Stored data
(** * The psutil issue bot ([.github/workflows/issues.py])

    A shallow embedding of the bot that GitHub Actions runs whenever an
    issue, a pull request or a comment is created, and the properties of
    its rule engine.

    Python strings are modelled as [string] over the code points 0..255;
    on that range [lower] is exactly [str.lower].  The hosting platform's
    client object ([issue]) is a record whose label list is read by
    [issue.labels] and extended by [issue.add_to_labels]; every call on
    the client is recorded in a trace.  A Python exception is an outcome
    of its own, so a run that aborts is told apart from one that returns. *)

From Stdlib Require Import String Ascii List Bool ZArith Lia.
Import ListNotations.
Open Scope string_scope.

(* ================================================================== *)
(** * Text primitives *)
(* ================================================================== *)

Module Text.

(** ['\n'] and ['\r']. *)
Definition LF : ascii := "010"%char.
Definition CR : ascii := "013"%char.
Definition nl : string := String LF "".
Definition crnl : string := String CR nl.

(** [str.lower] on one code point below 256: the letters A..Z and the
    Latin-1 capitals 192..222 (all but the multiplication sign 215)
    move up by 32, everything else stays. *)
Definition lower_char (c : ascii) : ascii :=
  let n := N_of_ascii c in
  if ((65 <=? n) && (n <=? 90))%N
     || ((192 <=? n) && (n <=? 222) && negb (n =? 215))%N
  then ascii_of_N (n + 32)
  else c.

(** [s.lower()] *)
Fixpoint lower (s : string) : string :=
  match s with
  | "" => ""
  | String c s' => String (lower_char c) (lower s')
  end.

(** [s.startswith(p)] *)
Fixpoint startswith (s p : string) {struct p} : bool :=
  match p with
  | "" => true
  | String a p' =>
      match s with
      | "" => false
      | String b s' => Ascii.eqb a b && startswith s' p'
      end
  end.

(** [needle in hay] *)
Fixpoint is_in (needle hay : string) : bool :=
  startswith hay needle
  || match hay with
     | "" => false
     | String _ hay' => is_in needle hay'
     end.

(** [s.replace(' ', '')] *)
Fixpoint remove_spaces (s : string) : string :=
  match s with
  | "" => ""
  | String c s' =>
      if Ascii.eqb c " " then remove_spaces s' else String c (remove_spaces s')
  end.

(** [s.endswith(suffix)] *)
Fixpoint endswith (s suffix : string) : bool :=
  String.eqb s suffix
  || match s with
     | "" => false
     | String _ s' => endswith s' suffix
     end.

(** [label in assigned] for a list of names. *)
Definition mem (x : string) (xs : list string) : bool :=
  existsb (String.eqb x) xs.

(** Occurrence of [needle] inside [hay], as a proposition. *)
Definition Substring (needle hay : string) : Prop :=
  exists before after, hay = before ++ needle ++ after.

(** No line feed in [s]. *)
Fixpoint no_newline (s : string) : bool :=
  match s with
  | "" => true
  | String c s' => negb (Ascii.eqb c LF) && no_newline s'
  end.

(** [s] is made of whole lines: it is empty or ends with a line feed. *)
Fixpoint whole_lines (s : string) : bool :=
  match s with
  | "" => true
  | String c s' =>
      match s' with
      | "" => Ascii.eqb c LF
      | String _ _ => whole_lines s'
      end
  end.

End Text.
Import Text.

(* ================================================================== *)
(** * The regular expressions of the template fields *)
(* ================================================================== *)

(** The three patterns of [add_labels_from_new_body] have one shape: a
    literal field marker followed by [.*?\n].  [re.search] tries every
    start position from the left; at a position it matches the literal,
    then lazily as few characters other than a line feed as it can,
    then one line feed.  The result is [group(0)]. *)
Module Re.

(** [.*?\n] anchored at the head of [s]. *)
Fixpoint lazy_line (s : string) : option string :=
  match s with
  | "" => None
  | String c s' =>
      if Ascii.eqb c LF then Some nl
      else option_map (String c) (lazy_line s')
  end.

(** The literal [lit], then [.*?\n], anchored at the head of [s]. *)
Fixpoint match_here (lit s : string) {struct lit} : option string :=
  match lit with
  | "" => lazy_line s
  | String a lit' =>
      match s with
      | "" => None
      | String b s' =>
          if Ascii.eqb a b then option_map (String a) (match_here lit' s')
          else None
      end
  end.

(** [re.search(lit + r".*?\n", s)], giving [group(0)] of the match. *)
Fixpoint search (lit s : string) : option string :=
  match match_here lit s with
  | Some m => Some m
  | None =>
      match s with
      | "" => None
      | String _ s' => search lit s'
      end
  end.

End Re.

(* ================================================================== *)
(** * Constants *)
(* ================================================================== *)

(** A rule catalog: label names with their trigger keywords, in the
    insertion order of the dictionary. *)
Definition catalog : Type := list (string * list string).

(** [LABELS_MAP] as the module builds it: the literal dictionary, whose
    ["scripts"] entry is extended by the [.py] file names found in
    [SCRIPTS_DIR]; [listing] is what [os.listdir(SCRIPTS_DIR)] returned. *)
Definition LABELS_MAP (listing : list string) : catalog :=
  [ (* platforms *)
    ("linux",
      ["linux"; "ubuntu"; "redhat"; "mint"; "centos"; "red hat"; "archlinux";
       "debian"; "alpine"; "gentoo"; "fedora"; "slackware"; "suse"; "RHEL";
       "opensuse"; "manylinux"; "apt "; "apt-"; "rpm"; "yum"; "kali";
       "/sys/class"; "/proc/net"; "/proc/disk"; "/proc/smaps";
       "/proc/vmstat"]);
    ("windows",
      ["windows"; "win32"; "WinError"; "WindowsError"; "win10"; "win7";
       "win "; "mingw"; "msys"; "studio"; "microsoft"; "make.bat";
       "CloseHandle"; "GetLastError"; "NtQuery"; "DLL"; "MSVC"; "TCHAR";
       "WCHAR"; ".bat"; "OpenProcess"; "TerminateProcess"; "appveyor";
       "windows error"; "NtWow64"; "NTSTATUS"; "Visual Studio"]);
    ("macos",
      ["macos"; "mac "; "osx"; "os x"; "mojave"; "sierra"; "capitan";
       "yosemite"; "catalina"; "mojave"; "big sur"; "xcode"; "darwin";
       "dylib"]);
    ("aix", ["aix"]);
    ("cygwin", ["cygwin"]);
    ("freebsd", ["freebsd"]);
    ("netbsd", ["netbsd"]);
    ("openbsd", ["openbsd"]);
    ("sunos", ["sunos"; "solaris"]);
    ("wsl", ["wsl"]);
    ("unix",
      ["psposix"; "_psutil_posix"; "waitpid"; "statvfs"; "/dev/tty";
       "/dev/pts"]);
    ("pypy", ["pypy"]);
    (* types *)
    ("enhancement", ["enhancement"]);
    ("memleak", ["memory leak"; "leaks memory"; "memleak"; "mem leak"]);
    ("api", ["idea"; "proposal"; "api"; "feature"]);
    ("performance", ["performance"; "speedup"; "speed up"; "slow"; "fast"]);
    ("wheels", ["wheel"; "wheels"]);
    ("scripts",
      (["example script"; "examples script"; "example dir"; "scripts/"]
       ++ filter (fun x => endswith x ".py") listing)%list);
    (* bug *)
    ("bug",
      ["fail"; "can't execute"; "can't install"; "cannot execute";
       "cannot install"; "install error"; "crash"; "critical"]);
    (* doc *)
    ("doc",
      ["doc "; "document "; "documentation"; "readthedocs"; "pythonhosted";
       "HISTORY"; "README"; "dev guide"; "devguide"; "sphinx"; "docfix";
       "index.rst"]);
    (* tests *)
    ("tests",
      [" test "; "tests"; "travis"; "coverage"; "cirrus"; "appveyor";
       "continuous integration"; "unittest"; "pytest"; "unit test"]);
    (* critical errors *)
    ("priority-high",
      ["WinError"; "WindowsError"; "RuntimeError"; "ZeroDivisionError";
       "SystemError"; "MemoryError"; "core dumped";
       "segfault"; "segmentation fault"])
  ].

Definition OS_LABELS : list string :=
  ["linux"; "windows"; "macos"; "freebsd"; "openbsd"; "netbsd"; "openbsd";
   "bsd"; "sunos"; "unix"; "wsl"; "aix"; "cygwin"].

• **What you have to do**
Nothing should appear in the answer except the lines above from the line with "String a p' =>" through the line with "(** [s.replace(' ', '')] *)", both included, written out exactly.

• **Reply**
  | String a p' =>
      match s with
      | "" => false
      | String b s' => Ascii.eqb a b && startswith s' p'
      end
  end.

(** [needle in hay] *)
Fixpoint is_in (needle hay : string) : bool :=
  startswith hay needle
  || match hay with
     | "" => false
     | String _ hay' => is_in needle hay'
     end.

(** [s.replace(' ', '')] *)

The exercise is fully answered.